» **REQUIREMENT**
In the entries below, find the string "Provider" and return each line holding it.

(Beginning of RAW DATA)

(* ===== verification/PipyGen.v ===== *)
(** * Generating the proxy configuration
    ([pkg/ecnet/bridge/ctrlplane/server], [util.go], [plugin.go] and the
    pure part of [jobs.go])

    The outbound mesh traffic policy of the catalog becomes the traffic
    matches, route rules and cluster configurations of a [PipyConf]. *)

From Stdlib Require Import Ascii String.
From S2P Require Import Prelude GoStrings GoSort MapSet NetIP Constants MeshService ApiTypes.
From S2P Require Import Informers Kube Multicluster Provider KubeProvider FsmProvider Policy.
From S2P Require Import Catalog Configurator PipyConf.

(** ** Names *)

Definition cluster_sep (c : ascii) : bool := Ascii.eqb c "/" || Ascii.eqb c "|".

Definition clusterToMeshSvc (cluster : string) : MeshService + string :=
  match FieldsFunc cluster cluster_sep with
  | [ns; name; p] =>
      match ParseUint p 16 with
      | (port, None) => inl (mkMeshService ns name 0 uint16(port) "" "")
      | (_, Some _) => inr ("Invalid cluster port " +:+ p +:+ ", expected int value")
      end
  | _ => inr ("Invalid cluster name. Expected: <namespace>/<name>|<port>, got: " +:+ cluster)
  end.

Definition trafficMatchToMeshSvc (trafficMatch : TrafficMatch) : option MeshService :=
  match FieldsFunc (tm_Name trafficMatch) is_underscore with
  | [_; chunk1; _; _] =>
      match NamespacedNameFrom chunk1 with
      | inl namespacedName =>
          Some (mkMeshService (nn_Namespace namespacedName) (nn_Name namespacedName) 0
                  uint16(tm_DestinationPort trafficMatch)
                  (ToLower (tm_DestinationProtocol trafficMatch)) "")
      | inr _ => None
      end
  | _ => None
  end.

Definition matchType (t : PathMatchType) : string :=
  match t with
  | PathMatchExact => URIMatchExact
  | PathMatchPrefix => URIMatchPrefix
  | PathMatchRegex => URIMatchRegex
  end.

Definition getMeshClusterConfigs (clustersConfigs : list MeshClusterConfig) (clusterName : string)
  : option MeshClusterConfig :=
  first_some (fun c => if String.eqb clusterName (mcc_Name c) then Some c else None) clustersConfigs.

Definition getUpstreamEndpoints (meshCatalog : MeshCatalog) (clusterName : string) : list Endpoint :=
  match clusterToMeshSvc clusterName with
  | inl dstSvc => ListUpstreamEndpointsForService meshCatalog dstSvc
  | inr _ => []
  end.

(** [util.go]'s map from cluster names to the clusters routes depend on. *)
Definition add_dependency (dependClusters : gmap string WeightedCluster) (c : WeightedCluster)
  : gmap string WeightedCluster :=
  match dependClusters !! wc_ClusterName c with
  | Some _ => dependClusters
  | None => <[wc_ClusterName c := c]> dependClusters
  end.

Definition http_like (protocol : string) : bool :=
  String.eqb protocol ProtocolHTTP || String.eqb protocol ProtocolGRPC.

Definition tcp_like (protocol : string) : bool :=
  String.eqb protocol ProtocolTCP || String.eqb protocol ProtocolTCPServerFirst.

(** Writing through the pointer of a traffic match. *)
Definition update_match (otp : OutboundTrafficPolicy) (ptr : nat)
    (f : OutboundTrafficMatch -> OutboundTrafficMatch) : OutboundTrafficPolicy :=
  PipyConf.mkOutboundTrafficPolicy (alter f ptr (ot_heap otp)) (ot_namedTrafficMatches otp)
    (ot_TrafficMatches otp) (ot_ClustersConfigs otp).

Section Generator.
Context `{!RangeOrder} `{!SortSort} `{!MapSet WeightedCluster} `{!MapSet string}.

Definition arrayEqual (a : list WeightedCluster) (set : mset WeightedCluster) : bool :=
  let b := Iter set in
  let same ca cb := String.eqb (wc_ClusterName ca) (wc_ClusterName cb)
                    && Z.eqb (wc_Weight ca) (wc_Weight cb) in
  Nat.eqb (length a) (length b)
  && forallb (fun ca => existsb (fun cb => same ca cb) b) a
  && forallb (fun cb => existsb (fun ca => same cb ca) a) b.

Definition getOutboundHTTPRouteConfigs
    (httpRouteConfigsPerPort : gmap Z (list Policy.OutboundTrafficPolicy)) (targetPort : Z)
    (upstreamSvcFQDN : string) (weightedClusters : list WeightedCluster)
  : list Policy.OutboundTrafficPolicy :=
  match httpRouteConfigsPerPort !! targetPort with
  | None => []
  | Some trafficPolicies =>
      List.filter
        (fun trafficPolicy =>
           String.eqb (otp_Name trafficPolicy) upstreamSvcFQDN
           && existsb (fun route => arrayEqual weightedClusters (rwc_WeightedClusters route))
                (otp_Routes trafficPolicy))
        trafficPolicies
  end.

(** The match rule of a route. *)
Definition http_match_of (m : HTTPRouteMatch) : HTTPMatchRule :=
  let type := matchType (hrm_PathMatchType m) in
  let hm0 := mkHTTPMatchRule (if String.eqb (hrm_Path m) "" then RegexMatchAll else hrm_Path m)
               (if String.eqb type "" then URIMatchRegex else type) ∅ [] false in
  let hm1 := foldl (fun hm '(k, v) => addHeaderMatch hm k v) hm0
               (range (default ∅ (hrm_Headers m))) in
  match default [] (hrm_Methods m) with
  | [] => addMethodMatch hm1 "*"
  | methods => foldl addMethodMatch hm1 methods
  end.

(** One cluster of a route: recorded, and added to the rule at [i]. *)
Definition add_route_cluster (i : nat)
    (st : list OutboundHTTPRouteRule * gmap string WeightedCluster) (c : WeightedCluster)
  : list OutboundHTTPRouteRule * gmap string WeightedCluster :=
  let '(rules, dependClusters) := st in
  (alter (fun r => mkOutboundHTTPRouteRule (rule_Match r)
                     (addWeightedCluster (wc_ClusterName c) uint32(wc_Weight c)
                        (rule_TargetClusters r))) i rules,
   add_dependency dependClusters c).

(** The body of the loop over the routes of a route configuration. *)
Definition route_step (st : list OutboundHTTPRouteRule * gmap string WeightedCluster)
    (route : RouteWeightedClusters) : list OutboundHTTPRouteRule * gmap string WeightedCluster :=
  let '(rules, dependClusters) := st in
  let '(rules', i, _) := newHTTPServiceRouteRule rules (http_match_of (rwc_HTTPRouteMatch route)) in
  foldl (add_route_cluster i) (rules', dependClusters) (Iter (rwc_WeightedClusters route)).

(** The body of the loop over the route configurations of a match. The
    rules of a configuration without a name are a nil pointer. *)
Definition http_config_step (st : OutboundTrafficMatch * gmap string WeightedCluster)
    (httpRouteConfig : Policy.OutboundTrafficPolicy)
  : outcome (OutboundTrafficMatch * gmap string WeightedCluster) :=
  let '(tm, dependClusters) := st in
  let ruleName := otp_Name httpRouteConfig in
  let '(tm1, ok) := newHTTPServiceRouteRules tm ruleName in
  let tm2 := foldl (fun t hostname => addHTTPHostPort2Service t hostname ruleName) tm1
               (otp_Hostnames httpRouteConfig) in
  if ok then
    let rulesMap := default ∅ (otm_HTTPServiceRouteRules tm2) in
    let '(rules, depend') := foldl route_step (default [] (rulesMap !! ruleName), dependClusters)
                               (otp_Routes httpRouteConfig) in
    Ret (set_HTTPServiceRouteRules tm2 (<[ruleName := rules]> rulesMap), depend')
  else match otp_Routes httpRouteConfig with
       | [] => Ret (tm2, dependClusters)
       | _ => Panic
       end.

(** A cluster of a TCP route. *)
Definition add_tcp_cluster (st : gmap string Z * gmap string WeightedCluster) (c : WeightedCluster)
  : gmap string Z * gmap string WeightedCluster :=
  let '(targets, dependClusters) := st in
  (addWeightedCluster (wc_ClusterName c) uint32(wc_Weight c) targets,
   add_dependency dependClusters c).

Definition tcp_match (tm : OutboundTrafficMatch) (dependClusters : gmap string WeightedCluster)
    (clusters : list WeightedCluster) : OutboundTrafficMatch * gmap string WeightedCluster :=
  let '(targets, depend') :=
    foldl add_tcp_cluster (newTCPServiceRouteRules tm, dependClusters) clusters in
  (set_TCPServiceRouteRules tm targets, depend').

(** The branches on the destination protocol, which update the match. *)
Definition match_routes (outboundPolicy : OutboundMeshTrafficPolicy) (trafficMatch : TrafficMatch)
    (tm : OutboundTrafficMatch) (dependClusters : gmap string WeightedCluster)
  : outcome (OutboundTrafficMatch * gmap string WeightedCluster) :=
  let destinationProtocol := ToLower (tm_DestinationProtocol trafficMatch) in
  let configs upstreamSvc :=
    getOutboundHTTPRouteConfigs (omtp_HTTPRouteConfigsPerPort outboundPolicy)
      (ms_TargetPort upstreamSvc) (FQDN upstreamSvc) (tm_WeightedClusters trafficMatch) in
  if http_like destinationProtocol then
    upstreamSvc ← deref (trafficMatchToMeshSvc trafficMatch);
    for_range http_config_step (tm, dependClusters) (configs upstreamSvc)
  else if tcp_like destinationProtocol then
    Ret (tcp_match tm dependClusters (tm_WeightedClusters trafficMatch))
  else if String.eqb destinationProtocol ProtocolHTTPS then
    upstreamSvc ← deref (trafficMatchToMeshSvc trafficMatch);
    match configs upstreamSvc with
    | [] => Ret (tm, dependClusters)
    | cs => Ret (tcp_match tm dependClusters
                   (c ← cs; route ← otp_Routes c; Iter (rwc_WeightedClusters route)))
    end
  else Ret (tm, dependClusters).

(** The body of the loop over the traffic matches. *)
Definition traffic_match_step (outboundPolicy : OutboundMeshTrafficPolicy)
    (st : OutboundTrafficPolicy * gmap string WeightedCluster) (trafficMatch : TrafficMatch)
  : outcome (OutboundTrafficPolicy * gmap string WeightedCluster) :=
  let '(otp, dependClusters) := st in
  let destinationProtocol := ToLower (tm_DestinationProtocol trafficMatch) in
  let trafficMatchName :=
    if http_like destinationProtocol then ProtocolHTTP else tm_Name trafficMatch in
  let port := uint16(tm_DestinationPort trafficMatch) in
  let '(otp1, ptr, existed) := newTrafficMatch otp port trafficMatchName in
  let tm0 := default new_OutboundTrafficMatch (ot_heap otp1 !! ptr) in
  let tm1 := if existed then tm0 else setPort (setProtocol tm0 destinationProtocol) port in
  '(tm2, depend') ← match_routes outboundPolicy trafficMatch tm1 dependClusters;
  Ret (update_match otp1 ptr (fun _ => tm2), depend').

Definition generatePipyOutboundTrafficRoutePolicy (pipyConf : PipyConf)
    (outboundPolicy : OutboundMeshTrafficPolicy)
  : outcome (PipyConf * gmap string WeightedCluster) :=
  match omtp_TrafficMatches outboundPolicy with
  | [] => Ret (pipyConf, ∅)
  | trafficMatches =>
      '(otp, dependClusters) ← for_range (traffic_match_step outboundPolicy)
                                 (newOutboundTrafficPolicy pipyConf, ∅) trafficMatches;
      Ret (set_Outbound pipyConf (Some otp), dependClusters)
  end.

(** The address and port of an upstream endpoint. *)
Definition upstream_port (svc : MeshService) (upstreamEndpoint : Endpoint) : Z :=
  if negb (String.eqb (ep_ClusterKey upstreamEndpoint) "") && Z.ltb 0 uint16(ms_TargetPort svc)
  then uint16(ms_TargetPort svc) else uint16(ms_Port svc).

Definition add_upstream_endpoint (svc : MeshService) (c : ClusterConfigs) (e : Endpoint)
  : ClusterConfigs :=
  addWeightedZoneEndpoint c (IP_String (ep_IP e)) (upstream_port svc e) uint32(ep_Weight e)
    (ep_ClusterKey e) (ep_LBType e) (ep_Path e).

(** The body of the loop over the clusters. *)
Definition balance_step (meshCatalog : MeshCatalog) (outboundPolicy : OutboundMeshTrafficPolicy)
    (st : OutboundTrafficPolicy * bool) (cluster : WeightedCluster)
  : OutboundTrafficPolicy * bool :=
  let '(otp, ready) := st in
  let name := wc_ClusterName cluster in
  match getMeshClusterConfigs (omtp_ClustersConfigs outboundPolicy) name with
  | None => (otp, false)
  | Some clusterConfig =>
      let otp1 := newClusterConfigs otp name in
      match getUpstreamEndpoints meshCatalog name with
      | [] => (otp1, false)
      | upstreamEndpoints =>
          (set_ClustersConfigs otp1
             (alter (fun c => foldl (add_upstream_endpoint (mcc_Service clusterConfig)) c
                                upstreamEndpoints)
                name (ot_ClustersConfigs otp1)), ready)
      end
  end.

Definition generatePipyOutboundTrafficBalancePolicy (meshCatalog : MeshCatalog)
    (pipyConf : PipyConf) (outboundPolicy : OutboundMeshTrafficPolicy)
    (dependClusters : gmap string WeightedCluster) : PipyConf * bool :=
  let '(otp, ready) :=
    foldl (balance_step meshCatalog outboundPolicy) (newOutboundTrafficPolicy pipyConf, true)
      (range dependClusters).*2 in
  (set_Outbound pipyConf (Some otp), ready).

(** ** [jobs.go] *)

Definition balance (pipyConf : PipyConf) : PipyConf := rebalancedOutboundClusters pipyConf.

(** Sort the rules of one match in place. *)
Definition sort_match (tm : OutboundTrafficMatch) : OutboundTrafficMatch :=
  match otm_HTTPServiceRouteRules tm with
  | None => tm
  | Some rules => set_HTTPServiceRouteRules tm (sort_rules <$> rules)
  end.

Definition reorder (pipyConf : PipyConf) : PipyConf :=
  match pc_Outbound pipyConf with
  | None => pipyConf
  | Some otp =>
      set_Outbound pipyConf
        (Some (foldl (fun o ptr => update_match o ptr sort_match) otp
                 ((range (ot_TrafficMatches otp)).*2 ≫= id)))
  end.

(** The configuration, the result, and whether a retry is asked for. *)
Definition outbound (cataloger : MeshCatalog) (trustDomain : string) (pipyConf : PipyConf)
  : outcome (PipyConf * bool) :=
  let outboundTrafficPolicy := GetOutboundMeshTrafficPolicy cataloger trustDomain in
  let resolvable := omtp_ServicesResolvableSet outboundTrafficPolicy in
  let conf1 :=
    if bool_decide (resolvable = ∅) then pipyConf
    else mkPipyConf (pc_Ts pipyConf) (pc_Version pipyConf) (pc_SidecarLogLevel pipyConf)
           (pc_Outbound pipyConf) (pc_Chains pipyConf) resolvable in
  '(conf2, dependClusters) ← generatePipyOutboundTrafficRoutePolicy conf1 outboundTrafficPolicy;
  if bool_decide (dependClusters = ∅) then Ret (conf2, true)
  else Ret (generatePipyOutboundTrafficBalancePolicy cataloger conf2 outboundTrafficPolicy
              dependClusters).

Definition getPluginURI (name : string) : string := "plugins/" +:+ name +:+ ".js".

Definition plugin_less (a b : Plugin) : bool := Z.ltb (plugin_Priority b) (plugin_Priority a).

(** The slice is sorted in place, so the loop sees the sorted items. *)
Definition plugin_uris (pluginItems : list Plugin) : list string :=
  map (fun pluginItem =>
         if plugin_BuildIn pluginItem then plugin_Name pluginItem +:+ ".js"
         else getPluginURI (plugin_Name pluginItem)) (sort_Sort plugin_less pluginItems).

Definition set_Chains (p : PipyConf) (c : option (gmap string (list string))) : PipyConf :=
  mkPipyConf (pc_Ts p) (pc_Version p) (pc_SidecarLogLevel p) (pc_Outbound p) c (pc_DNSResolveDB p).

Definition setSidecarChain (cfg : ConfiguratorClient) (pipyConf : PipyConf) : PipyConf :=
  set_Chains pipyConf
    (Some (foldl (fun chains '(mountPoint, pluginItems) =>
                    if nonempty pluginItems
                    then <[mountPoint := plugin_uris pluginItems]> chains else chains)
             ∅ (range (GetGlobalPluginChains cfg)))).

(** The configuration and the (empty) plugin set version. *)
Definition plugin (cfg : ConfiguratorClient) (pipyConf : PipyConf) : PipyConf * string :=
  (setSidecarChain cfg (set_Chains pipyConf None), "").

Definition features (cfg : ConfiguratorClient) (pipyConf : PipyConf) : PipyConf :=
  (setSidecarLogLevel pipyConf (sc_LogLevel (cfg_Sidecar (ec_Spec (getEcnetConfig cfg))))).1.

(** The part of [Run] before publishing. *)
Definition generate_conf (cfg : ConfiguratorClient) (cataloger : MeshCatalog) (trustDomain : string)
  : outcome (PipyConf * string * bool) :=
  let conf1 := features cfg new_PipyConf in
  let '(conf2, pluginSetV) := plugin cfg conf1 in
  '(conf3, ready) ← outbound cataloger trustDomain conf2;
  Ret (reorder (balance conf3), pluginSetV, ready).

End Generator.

(End of RAW DATA)
(Beginning of RAW DATA)

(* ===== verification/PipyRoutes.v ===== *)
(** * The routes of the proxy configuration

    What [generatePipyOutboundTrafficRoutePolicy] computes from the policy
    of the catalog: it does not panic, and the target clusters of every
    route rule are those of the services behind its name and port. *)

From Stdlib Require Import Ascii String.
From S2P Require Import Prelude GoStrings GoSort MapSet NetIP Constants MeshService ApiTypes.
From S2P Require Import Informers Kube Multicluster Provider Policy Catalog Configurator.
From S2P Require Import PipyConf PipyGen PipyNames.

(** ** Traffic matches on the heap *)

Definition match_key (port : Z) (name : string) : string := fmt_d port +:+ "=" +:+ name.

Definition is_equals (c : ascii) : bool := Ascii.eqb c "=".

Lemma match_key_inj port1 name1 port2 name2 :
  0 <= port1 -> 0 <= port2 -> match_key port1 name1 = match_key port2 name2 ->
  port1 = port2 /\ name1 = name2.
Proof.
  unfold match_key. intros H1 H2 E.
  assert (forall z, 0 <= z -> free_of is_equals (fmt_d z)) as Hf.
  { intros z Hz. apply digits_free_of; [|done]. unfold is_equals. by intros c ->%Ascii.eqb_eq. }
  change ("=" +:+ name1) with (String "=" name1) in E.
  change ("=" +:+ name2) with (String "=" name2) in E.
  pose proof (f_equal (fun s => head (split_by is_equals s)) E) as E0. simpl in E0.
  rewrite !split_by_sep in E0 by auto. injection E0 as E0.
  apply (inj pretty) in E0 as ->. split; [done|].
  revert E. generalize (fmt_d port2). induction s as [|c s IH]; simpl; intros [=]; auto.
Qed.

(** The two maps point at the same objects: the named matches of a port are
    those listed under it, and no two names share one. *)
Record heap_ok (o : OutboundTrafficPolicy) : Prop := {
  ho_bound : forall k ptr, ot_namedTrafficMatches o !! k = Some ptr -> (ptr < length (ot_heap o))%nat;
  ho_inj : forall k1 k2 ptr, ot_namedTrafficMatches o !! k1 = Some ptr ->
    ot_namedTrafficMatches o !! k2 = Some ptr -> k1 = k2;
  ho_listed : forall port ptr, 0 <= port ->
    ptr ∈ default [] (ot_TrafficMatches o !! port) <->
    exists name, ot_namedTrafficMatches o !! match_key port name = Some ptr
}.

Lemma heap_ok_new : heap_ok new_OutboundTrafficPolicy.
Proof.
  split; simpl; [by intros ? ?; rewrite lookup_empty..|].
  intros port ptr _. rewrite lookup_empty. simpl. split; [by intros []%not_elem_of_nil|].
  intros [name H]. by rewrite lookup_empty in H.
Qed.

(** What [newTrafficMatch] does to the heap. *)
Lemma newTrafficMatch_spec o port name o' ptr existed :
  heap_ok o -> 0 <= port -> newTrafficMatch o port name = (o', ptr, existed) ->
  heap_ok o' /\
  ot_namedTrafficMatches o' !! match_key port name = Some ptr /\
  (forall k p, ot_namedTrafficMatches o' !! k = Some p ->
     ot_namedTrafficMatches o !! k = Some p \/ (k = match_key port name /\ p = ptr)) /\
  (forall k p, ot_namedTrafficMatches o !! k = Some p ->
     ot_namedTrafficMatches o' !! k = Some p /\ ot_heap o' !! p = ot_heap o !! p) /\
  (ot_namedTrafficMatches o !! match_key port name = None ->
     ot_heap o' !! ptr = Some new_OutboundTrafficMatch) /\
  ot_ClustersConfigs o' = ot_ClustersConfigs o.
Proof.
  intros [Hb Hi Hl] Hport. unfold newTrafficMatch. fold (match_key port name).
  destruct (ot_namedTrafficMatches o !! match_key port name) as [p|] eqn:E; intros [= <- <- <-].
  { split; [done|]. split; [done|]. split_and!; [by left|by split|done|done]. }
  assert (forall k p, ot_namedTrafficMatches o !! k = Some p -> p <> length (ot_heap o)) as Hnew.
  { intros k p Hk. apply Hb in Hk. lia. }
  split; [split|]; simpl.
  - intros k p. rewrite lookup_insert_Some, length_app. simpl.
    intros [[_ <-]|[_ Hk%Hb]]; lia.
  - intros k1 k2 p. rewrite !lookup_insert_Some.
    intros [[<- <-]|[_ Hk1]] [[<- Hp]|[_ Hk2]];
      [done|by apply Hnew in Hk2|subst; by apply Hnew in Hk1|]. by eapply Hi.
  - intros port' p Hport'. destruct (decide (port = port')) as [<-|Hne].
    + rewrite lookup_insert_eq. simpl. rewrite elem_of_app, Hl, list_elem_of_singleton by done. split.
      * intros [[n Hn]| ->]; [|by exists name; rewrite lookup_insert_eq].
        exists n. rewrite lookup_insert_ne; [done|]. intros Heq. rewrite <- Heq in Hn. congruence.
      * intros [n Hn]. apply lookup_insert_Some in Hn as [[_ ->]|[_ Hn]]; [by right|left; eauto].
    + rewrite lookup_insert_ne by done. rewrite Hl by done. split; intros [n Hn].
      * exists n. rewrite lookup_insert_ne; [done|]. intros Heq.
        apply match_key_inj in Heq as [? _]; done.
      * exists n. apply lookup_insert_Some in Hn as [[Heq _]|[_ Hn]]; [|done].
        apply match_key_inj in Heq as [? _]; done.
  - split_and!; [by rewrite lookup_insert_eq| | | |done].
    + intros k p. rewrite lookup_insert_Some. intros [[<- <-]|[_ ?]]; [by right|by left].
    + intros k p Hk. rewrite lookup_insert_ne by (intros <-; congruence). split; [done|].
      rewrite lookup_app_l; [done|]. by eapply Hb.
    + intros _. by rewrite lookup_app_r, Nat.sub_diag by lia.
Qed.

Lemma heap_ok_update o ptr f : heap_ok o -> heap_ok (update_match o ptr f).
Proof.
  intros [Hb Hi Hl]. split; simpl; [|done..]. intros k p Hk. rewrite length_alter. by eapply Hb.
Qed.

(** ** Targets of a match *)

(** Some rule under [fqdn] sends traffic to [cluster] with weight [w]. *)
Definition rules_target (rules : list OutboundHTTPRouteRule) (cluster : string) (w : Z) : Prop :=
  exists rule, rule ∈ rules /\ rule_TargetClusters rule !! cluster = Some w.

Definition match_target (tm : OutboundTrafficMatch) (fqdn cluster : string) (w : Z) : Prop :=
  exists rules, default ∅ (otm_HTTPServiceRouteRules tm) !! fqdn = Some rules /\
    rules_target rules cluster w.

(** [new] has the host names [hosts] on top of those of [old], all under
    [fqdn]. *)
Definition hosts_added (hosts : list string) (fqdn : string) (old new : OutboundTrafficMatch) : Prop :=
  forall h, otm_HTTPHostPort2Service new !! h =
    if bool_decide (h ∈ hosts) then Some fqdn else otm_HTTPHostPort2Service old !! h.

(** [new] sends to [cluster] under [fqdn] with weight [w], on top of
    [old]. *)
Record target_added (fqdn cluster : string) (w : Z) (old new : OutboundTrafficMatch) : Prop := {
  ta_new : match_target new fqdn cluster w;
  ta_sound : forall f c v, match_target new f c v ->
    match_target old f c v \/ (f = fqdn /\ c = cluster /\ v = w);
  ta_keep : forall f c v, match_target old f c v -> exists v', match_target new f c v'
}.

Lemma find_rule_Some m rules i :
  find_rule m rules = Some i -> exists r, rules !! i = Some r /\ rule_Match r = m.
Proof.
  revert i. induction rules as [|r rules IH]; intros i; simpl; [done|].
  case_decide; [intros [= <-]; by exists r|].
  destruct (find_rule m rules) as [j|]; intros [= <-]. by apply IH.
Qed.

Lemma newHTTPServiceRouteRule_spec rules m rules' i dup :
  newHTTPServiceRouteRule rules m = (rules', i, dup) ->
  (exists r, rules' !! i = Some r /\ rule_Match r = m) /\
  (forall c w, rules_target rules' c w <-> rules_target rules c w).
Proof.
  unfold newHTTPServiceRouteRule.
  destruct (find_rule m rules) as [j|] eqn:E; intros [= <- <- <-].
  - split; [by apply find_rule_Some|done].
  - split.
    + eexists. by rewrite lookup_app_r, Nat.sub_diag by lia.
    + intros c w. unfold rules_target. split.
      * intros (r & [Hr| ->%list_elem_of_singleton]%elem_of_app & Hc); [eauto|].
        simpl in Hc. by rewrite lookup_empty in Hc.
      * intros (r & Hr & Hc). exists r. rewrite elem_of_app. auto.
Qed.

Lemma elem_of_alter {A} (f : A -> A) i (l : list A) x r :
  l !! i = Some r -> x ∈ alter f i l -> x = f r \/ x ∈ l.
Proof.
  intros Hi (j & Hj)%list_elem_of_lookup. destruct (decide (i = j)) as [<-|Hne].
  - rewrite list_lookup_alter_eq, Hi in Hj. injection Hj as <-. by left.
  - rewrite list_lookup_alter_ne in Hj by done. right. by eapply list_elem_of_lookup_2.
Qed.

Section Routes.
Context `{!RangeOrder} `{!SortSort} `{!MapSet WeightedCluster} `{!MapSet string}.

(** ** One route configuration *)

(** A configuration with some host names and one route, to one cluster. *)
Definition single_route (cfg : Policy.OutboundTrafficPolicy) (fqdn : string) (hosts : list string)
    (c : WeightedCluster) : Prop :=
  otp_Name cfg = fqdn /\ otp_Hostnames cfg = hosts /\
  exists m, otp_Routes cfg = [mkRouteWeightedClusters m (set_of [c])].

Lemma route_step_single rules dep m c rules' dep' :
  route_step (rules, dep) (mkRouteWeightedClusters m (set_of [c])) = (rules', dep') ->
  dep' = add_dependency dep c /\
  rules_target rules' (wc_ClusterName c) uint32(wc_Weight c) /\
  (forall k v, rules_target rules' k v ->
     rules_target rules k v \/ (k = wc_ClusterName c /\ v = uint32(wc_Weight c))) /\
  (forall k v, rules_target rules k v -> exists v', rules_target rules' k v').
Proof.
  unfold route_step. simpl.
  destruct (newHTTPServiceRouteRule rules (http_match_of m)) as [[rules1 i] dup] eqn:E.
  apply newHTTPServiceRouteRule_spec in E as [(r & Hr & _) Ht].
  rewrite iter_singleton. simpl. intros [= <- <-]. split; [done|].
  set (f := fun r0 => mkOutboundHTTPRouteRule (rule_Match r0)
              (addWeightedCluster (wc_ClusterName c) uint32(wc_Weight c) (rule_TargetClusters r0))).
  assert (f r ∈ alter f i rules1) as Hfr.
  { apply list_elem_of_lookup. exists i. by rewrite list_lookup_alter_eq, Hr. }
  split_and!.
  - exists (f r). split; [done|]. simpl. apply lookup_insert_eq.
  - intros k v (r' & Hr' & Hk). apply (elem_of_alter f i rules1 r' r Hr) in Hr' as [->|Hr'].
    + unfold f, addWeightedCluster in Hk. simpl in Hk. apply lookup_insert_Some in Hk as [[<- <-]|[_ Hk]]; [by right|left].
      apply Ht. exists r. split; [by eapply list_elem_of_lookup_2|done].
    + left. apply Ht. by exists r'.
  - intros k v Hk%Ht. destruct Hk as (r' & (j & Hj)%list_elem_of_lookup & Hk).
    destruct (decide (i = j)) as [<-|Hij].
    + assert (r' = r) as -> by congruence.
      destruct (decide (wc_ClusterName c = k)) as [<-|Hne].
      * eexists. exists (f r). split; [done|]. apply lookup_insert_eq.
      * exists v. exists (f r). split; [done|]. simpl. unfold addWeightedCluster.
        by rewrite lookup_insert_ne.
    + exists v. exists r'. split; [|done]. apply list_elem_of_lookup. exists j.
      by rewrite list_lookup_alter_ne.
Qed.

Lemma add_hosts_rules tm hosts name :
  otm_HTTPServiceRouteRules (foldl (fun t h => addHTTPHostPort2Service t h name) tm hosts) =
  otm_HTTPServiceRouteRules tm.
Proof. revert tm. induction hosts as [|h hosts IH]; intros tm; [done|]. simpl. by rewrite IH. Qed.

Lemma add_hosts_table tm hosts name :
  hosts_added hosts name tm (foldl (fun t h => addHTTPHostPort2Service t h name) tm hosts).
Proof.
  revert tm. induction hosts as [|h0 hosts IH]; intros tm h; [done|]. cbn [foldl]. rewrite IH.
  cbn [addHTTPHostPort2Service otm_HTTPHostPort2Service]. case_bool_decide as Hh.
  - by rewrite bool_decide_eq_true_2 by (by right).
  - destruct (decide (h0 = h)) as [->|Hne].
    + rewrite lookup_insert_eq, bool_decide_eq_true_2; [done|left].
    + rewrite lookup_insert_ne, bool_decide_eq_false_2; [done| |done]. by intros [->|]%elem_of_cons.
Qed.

(End of RAW DATA)

» **WRITTEN RESPONSE**
From S2P Require Import Informers Kube Multicluster Provider KubeProvider FsmProvider Policy.
From S2P Require Import Informers Kube Multicluster Provider Policy Catalog Configurator.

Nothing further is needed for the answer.